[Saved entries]
——

(** X3: whatever the inner action and the collaborators do, one invocation
    of the handler calls the inner action at most [retry_attempts + 1]
    times, sleeps at most [retry_attempts + recall_retry_attempts] times,
    enters the recall routine at most once, calls [recall_message] at most
    [recall_retry_attempts + 1] times and [send_message] at most once. *)
Theorem handler_effort_is_bounded
    (p : params) (env : Env) (event : Event) (reg : gmap string string) :
  let t := trace (snd (network_error_handler p env event (start reg))) in
  (count is_next_action t ≤ S (Z.to_nat (retry_attempts p)))%nat
  ∧ (count is_sleep t
     ≤ Z.to_nat (retry_attempts p) + Z.to_nat (recall_retry_attempts p))%nat
  ∧ (count is_recall_and_clear t ≤ 1)%nat
  ∧ (count is_recall_message t ≤ Z.to_nat (recall_retry_attempts p + 1))%nat
  ∧ (count is_send_message t ≤ 1)%nat.
Proof.
  intros t. destruct (handler_counts p env event reg) as (H1 & H2 & H3 & H4).
  fold t in H1, H2, H3, H4. split_and!; try done.
  destruct (network_error_handler p env event (start reg)) as [r w'] eqn:Hrun.
  destruct (handler_general p env event reg _ _ Hrun) as (_ & k & j & Hk & Hj & Hs & _).
  subst t. simpl. rewrite count_is_sleep, Hs, length_app, !length_map, !length_seq. lia.
Qed.



(** X5: with non-negative delay bases, the time one invocation spends
    sleeping is at most [retry_delay_base * (2^N - 1)] plus
    [recall_retry_delay_base * (2^R - 1)] milliseconds, for
    [N = retry_attempts] and [R = recall_retry_attempts], in every run. *)
Theorem total_sleep_is_bounded
    (p : params) (env : Env) (event : Event) (reg : gmap string string) (N R : nat) :
  retry_attempts p = Z.of_nat N → recall_retry_attempts p = Z.of_nat R →
  (0 <= retry_delay_base_ms p)%Q → (0 <= recall_retry_delay_base_ms p)%Q →
  (total_sleep (trace (snd (network_error_handler p env event (start reg)))) * 1000
   <= retry_delay_base_ms p * (inject_Z (2 ^ Z.of_nat N) - 1)
      + recall_retry_delay_base_ms p * (inject_Z (2 ^ Z.of_nat R) - 1))%Q.
Proof.
  intros HN HR Hb Hrb.
  destruct (network_error_handler p env event (start reg)) as [r w'] eqn:Hrun.
  destruct (handler_general p env event reg _ _ Hrun) as (_ & k & j & Hk & Hj & Hs & _).
  rewrite HN, Nat2Z.id in Hk. rewrite HR, Nat2Z.id in Hj.
  unfold total_sleep. simpl. rewrite Hs, sum_app, Qmult_plus_distr_l.
  apply Qplus_le_compat; by apply backoff_sum_bound.
Qed.

Lemma total_sleep_is_bounded_witness :
  (total_sleep (trace (snd (network_error_handler
      (Params 3 1000 "sorry" false 2 500)
      {| env_next_action := λ _, Raised (Exn NetworkError "link down");
         env_sleep := λ _, None;
         env_recall_message := λ _, Raised (Exn OtherException "gone");
         env_send_message := λ _, Returned (Response false None);
         env_other_tasks := λ _ r, r |}
      {| channel_id := "general" |} (start {[ "general" := "m0" ]})))) * 1000
   <= 1000 * (inject_Z (2 ^ Z.of_nat 3) - 1) + 500 * (inject_Z (2 ^ Z.of_nat 2) - 1))%Q.
Proof.
  refine (total_sleep_is_bounded (Params 3 1000 "sorry" false 2 500) _ _ _ 3 2
            eq_refl eq_refl _ _); vm_compute; discriminate.
Defined.

(** ** More on the classifier *)

Section ClassifierMore.
Import Text.

Lemma string_app_assoc a b c : (a +:+ b) +:+ c = a +:+ (b +:+ c).
Proof.
  induction a as [|x a IH]; [done |]. by rewrite !app_String, IH.
Qed.

Lemma occurs_in_context word s pre post :
  occurs_ignoring_case word s → occurs_ignoring_case word (pre +:+ s +:+ post).
Proof.
  intros (a & mid & b & -> & Hmid).
  exists (pre +:+ a), mid, (b +:+ post). split; [|done].
  by rewrite !string_app_assoc.
Qed.

(** A text that mentions "network request" mentions "network". *)
Lemma occurs_network_request s :
  occurs_ignoring_case "network request" s → occurs_ignoring_case "network" s.
Proof.
  intros (pre & mid & post & -> & Hmid).
  change (lower "network request") with ("network" +:+ " request")%string in Hmid.
  destruct (lower_split _ _ _ Hmid) as (a & b & -> & Ha & _).
  exists pre, a, (b +:+ post). split; [|done].
  by rewrite !string_app_assoc.
Qed.

Lemma lower_char_idem c : lower_char (lower_char c) = lower_char c.
Proof. destruct c as [[] [] [] [] [] [] [] []]; reflexivity. Qed.

Lemma lower_idem s : lower (lower s) = lower s.
Proof. induction s as [|c s IH]; simpl; [done | by rewrite lower_char_idem, IH]. Qed.

Lemma is_network_error_context cls s pre post :
  is_network_error (Exn cls s) = true →
  is_network_error (Exn cls (pre +:+ s +:+ post)) = true.
Proof.
  rewrite !is_network_error_spec. unfold isTransient_spec. simpl.
  intros [H | [(word & Hin & H) | (Hc & [H | H])]].
  - by left.
  - right; left. exists word. split; [done | by apply occurs_in_context].
  - right; right. split; [done |]. left. by apply occurs_in_context.
  - right; right. split; [done |]. right. by apply occurs_in_context.
Qed.

End ClassifierMore.

(** X6: the test for "network request" in [is_network_error] never decides:
    a text that contains it contains "network", which the second rule
    already accepts for every class.  The only thing the [TypeError] rule
    adds is "fetch". *)
Theorem network_request_test_is_redundant (error : exn) :
  is_network_error error = true ↔ transient_without_network_request error.
Proof.
  rewrite is_network_error_spec.
  unfold isTransient_spec, transient_without_network_request. split.
  - intros [H | [H | (Hc & [H | H])]]; [by left | by right; left | by right; right |].
    right; left. exists "network"%string. split.
    + apply list_elem_of_here.
    + by apply occurs_network_request.
  - intros [H | [H | (Hc & H)]]; [by left | by right; left |].
    right; right. split; [done | by left].
Qed.

(** X7: the answer of [is_network_error] is kept when text is put before or
    after the error text (an error once taken as transient stays so when its
    message is wrapped), and it does not change when the text is
    lower-cased. *)
Theorem classifier_ignores_context_and_case (cls : exc_class) (s pre post : string) :
  (is_network_error (Exn cls s) = true →
   is_network_error (Exn cls (pre +:+ s +:+ post)) = true)
  ∧ is_network_error (Exn cls (Text.lower s)) = is_network_error (Exn cls s).
Proof.
  split; [apply is_network_error_context |].
  unfold is_network_error. simpl. by rewrite lower_idem.
Qed.

(** ** The registry after an invocation *)

Section RegistryFacts.
Variables (p : params) (env : Env).

(** The retry loop writes the entry of the event's channel only. *)
Lemma retry_loop_frame event c' todo : ∀ a w ex w',
  c' ≠ channel_id event → others_keep c' env →
  retry_loop p env event todo a w = (ex, w') →
  last_sent_message_ids w' !! c' = last_sent_message_ids w !! c'.
Proof.
  induction todo as [|todo IH]; intros a w ex w' Hne Hkeep H.
  - simpl in H. by injection H as <- <-.
  - rewrite retry_loop_S in H. cbv zeta in H.
    destruct (env_sleep env _).
    { injection H as <- <-. simpl. by rewrite Hkeep. }
    destruct (env_next_action env _) as [mid|e].
    { injection H as <- <-. destruct mid as [mid|]; simpl.
      - by rewrite lookup_insert_ne, !Hkeep.
      - by rewrite !Hkeep. }
    destruct (is_signal e).
    { injection H as <- <-. simpl. by rewrite !Hkeep. }
    destruct (is_network_error e).
    + rewrite (IH _ _ _ _ Hne Hkeep H). simpl. by rewrite !Hkeep.
    + injection H as <- <-. simpl. by rewrite !Hkeep.
Qed.

(** The two ways of the recovery: straight to the notice, or through the
    recall routine with the snapshot. *)
Lemma recover_cases c snapshot w :
  (nonempty_message_id snapshot = false
   ∧ recover p env c snapshot w = send_error_notice p env c w)
  ∨ (∃ m, snapshot = Some m ∧ nonempty_message_id snapshot = true
       ∧ recover p env c snapshot w
         = (let '(r, w1) :=
              _recall_and_clear_message_id env c m (log_sensitive_info p)
                (recall_retry_attempts p) (recall_retry_delay_base_ms p) w in
            match r with
            | Raised e => (Raised e, w1)
            | Returned _ => send_error_notice p env c w1
            end)).
Proof.
  unfold recover. destruct snapshot as [m|]; [|by left].
  simpl. destruct (String.eqb m EmptyString); [by left |].
  right. exists m. done.
Qed.

(** The registry after the notice, by the answer [send_message] gave. *)
Lemma send_error_notice_registry c w :
  last_sent_message_ids (snd (send_error_notice p env c w))
  = let r := env_other_tasks env (length (trace w)) (last_sent_message_ids w) in
    match env_send_message env (count is_send_message (trace w)) with
    | Returned error_response =>
        match (if truthy error_response then message_id error_response else None) with
        | Some n => <[c := n]> r
        | None => r
        end
    | Raised _ => r
    end.
Proof.
  unfold send_error_notice, await_send_message. cbv zeta.
  destruct (env_send_message env _) as [resp|e].
  - by destruct (if truthy resp then message_id resp else None).
  - by destruct (isinstance_Exception e).
Qed.

Lemma send_error_notice_frame c c' w :
  c' ≠ c → others_keep c' env →
  last_sent_message_ids (snd (send_error_notice p env c w)) !! c'
  = last_sent_message_ids w !! c'.
Proof.
  intros Hne Hkeep. rewrite send_error_notice_registry. cbv zeta.
  destruct (env_send_message env _) as [resp|e]; [|by rewrite Hkeep].
  destruct (if truthy resp then message_id resp else None).
  - by rewrite lookup_insert_ne, Hkeep.
  - by rewrite Hkeep.
Qed.

Lemma recover_frame c c' snapshot w :
  c' ≠ c → others_keep c' env →
  last_sent_message_ids (snd (recover p env c snapshot w)) !! c'
  = last_sent_message_ids w !! c'.
Proof.
  intros Hne Hkeep.
  destruct (recover_cases c snapshot w) as [[_ ->] | (m & _ & _ & ->)].
  - by apply send_error_notice_frame.
  - destruct (_recall_and_clear_message_id env c m (log_sensitive_info p)
                (recall_retry_attempts p) (recall_retry_delay_base_ms p) w)
      as [r w1] eqn:Hrec.
    destruct (recall_general _ _ _ _ _ _ _ _ _ Hrec)
      as (ext & j & _ & _ & _ & _ & _ & _ & _ & Hreg & _).
    assert (Hw1 : last_sent_message_ids w1 !! c' = last_sent_message_ids w !! c').
    { destruct Hreg as [-> | ->]; [done | by apply lookup_delete_ne]. }
    destruct r as [u|e]; simpl; [|done].
    by rewrite send_error_notice_frame.
Qed.

(** All attempts fail transiently: the handler is at the recovery, the
    retries behind it. *)
Lemma exhausted_run event reg N :
  retry_attempts p = Z.of_nat N →
  (∀ i, (i ≤ N)%nat → fails_transiently (env_next_action env i)) →
  (∀ i, (i < N)%nat → env_sleep env i = None) →
  ∃ w,
    trace w = call_next_action event :: retry_trace event (retry_delay_base_ms p) 0 N
    ∧ (∀ c, others_keep c env → last_sent_message_ids w !! c = reg !! c)
    ∧ network_error_handler p env event (start reg)
      = recover p env (channel_id event) (reg !! channel_id event) w.
Proof.
  intros HN Hfail Hsleep.
  destruct (handler_after_failures p env event reg N N HN (le_n N))
    as (w & Ht & Hkeep & _ & Hrun); [intros i Hi; apply Hfail; lia | done |].
  destruct (Hfail N (le_n N)) as (e & He & Hsig & Hnet).
  rewrite He, Hsig, Hnet, Nat.sub_diag in Hrun. simpl in Hrun.
  exists w. by split_and!.
Qed.

Lemma count_recall_trace c m base j : ∀ a,
  count is_send_message (recall_trace c m base a j) = O
  ∧ count is_recall_message (recall_trace c m base a j) = j
  ∧ count is_sleep (recall_trace c m base a j) = j.
Proof.
  induction j as [|j IH]; intros a; simpl; [done |].
  destruct (IH (S a)) as (-> & -> & ->). done.
Qed.

End RegistryFacts.

(** X8: an invocation for one channel never changes the entry of another
    channel: whatever happens, an entry of another channel that the other
    tasks leave alone is after the invocation what it was before. *)
Theorem handler_leaves_other_channels
    (p : params) (env : Env) (event : Event) (reg : gmap string string) (c' : string) :
  c' ≠ channel_id event → others_keep c' env →
  last_sent_message_ids (snd (network_error_handler p env event (start reg))) !! c'
  = reg !! c'.
Proof.
  intros Hne Hkeep. unfold network_error_handler. cbv zeta.
  change (await_next_action env event (start reg))
    with (env_next_action env O, suspend env (call_next_action event) (start reg)).
  cbv iota beta.
  set (w1 := suspend env (call_next_action event) (start reg)).
  assert (H1 : last_sent_message_ids w1 !! c' = reg !! c')
    by (unfold w1; simpl; by rewrite Hkeep).
  destruct (env_next_action env O) as [mid|e].
  { destruct mid; simpl; [by rewrite lookup_insert_ne |]; done. }
  destruct (is_signal e); [done |].
  destruct (is_network_error e); [|done].
  destruct (retry_loop p env event (Z.to_nat (retry_attempts p)) 0 w1)
    as [ex w2] eqn:Hloop.
  pose proof (retry_loop_frame p env event c' _ _ _ _ _ Hne Hkeep Hloop) as H2.
  destruct ex as [out|]; simpl; [congruence |].
  rewrite recover_frame by done. congruence.
Qed.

——

■ **Task objective**
Only the lines above from the line containing "(Exn cls s)." through the line containing "(let '(r, w1)" should be retyped, exactly and with both ends included.

■ **Result**
  ∧ is_network_error (Exn cls (Text.lower s)) = is_network_error (Exn cls s).
Proof.
  split; [apply is_network_error_context |].
  unfold is_network_error. simpl. by rewrite lower_idem.
Qed.

(** ** The registry after an invocation *)

Section RegistryFacts.
Variables (p : params) (env : Env).

(** The retry loop writes the entry of the event's channel only. *)
Lemma retry_loop_frame event c' todo : ∀ a w ex w',
  c' ≠ channel_id event → others_keep c' env →
  retry_loop p env event todo a w = (ex, w') →
  last_sent_message_ids w' !! c' = last_sent_message_ids w !! c'.
Proof.
  induction todo as [|todo IH]; intros a w ex w' Hne Hkeep H.
  - simpl in H. by injection H as <- <-.
  - rewrite retry_loop_S in H. cbv zeta in H.
    destruct (env_sleep env _).
    { injection H as <- <-. simpl. by rewrite Hkeep. }
    destruct (env_next_action env _) as [mid|e].
    { injection H as <- <-. destruct mid as [mid|]; simpl.
      - by rewrite lookup_insert_ne, !Hkeep.
      - by rewrite !Hkeep. }
    destruct (is_signal e).
    { injection H as <- <-. simpl. by rewrite !Hkeep. }
    destruct (is_network_error e).
    + rewrite (IH _ _ _ _ Hne Hkeep H). simpl. by rewrite !Hkeep.
    + injection H as <- <-. simpl. by rewrite !Hkeep.
Qed.

(** The two ways of the recovery: straight to the notice, or through the
    recall routine with the snapshot. *)
Lemma recover_cases c snapshot w :
  (nonempty_message_id snapshot = false
   ∧ recover p env c snapshot w = send_error_notice p env c w)
  ∨ (∃ m, snapshot = Some m ∧ nonempty_message_id snapshot = true
       ∧ recover p env c snapshot w
         = (let '(r, w1) :=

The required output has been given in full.